**TASK**
Within the data that follows, set down exactly the lines from the one containing "destruct (head _)" through the one containing "finitely often, after", both ends included.

**DATA UNDER STUDY**
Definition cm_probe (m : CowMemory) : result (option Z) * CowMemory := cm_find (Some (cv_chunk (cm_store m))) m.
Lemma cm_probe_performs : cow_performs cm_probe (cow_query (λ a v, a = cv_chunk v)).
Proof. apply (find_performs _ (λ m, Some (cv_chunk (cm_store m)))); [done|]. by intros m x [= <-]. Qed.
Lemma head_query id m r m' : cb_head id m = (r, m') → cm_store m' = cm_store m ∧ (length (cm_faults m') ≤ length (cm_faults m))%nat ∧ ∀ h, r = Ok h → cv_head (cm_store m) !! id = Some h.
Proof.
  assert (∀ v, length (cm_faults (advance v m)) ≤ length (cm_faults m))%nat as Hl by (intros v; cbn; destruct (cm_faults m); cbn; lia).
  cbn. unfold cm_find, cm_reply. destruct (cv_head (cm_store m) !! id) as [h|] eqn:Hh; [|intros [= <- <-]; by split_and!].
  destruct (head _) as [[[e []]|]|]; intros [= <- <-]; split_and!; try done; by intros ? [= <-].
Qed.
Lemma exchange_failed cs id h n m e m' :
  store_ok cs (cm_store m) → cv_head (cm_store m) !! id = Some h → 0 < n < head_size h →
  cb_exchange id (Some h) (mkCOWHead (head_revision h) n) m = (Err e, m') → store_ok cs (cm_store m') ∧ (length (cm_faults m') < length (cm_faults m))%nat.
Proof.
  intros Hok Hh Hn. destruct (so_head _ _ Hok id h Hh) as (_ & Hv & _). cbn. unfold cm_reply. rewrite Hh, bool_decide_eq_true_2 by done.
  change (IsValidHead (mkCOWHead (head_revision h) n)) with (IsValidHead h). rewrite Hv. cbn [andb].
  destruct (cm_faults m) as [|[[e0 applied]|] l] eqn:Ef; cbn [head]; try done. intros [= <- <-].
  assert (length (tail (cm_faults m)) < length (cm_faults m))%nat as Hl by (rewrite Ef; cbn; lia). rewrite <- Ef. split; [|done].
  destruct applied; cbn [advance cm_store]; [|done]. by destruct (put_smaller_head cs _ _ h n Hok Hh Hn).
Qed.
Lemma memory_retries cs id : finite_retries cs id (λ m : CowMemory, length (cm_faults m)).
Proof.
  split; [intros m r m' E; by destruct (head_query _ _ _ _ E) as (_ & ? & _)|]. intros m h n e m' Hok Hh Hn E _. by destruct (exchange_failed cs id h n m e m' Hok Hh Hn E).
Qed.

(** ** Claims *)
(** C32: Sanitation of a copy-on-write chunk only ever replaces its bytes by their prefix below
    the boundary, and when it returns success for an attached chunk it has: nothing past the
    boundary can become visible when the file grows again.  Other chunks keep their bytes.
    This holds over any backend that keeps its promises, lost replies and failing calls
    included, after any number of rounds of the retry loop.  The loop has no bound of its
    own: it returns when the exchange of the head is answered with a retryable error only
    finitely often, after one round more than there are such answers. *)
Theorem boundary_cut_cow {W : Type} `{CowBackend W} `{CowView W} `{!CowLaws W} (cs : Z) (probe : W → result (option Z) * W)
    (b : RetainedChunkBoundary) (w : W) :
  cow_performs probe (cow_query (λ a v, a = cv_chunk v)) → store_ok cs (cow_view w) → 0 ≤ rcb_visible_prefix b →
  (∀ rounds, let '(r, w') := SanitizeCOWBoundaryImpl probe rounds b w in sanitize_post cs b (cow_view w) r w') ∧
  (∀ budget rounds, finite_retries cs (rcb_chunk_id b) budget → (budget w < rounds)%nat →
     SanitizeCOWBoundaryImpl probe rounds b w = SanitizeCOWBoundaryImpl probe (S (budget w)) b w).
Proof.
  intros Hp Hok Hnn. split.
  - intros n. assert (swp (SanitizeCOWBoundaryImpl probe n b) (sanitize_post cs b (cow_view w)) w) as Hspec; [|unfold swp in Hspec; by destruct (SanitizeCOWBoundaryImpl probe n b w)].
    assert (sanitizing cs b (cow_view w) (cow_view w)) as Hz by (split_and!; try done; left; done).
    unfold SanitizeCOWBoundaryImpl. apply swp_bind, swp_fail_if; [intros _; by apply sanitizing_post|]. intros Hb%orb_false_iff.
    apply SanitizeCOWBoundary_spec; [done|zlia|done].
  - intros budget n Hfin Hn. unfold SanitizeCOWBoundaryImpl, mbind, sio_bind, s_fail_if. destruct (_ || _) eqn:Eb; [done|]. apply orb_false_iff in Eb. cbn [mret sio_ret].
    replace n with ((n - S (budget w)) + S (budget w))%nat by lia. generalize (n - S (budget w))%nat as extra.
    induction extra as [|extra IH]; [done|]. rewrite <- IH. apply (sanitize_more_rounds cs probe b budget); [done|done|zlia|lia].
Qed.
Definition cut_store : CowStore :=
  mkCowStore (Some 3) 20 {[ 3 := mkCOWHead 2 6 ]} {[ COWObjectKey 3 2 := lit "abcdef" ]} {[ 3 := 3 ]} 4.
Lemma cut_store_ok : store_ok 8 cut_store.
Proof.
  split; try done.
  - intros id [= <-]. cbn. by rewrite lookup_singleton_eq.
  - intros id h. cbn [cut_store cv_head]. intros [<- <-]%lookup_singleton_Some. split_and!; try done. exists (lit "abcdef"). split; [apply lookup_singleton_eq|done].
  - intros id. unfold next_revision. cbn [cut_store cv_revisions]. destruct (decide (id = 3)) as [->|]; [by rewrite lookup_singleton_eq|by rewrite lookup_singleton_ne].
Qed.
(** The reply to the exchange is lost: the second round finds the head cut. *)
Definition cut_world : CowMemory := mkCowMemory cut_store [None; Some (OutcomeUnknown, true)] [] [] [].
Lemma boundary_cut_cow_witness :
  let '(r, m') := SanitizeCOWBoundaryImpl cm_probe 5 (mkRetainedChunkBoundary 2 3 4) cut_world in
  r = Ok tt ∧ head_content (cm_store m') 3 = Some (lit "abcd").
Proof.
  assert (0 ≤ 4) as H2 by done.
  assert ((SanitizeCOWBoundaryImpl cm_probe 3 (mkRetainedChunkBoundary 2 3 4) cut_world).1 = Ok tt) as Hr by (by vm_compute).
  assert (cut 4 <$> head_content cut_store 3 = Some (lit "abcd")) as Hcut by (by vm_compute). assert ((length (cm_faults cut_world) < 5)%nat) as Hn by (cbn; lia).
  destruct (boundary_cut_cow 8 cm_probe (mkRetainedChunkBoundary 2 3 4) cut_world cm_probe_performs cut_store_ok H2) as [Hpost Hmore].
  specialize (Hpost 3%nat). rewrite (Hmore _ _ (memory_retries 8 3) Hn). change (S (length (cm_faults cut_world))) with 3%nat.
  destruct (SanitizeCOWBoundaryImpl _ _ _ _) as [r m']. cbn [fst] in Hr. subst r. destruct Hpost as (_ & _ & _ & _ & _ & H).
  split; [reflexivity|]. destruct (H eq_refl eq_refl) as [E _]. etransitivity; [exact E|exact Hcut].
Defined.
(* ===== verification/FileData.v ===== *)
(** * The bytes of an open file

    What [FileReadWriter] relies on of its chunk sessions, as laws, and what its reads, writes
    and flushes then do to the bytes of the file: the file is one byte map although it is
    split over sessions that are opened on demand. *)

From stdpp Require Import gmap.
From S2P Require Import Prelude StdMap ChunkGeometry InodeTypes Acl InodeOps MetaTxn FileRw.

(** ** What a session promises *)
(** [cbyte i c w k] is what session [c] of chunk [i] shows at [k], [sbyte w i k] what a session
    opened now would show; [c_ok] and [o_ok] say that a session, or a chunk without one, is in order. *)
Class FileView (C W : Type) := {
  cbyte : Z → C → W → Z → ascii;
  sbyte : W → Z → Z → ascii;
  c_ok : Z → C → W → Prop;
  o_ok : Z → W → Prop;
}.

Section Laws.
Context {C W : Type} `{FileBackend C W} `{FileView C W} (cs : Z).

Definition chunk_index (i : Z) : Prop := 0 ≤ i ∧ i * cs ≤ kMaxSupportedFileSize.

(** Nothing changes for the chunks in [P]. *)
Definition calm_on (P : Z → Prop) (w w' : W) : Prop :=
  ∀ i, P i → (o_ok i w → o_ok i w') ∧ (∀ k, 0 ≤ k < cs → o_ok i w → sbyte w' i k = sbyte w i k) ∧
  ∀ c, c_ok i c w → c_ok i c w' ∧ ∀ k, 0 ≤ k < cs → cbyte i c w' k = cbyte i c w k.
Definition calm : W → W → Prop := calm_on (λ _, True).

**ANSWER BOX**
  destruct (head _) as [[[e []]|]|]; intros [= <- <-]; split_and!; try done; by intros ? [= <-].
Qed.
Lemma exchange_failed cs id h n m e m' :
  store_ok cs (cm_store m) → cv_head (cm_store m) !! id = Some h → 0 < n < head_size h →
  cb_exchange id (Some h) (mkCOWHead (head_revision h) n) m = (Err e, m') → store_ok cs (cm_store m') ∧ (length (cm_faults m') < length (cm_faults m))%nat.
Proof.
  intros Hok Hh Hn. destruct (so_head _ _ Hok id h Hh) as (_ & Hv & _). cbn. unfold cm_reply. rewrite Hh, bool_decide_eq_true_2 by done.
  change (IsValidHead (mkCOWHead (head_revision h) n)) with (IsValidHead h). rewrite Hv. cbn [andb].
  destruct (cm_faults m) as [|[[e0 applied]|] l] eqn:Ef; cbn [head]; try done. intros [= <- <-].
  assert (length (tail (cm_faults m)) < length (cm_faults m))%nat as Hl by (rewrite Ef; cbn; lia). rewrite <- Ef. split; [|done].
  destruct applied; cbn [advance cm_store]; [|done]. by destruct (put_smaller_head cs _ _ h n Hok Hh Hn).
Qed.
Lemma memory_retries cs id : finite_retries cs id (λ m : CowMemory, length (cm_faults m)).
Proof.
  split; [intros m r m' E; by destruct (head_query _ _ _ _ E) as (_ & ? & _)|]. intros m h n e m' Hok Hh Hn E _. by destruct (exchange_failed cs id h n m e m' Hok Hh Hn E).
Qed.

(** ** Claims *)
(** C32: Sanitation of a copy-on-write chunk only ever replaces its bytes by their prefix below
    the boundary, and when it returns success for an attached chunk it has: nothing past the
    boundary can become visible when the file grows again.  Other chunks keep their bytes.
    This holds over any backend that keeps its promises, lost replies and failing calls
    included, after any number of rounds of the retry loop.  The loop has no bound of its
    own: it returns when the exchange of the head is answered with a retryable error only
    finitely often, after one round more than there are such answers. *)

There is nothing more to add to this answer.